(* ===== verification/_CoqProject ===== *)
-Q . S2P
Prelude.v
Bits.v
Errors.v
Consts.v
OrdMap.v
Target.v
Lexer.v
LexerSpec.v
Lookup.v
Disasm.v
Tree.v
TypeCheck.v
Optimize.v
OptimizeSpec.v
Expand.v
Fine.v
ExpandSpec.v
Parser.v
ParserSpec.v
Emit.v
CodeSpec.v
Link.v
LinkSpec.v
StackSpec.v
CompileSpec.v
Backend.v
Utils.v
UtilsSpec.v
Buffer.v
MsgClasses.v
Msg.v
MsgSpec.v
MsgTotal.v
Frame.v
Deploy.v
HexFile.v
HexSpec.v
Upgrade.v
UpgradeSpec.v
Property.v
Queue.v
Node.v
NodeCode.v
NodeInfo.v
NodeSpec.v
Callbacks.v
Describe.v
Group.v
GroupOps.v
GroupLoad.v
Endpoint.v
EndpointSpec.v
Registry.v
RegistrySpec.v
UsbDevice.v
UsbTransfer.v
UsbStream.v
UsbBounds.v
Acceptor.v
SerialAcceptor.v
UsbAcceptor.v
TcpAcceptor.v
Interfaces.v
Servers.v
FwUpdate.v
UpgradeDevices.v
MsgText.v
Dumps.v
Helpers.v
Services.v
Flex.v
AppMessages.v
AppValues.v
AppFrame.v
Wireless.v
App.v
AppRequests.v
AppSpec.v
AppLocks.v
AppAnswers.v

▶ _Exercise directions_
Look above for the line containing "UsbStream.v"; copy from it through the last line, exactly, and nothing more.

▶ _Task answer_
UsbStream.v
UsbBounds.v
Acceptor.v
SerialAcceptor.v
UsbAcceptor.v
TcpAcceptor.v
Interfaces.v
Servers.v
FwUpdate.v
UpgradeDevices.v
MsgText.v
Dumps.v
Helpers.v
Services.v
Flex.v
AppMessages.v
AppValues.v
AppFrame.v
Wireless.v
App.v
AppRequests.v
AppSpec.v
AppLocks.v
AppAnswers.v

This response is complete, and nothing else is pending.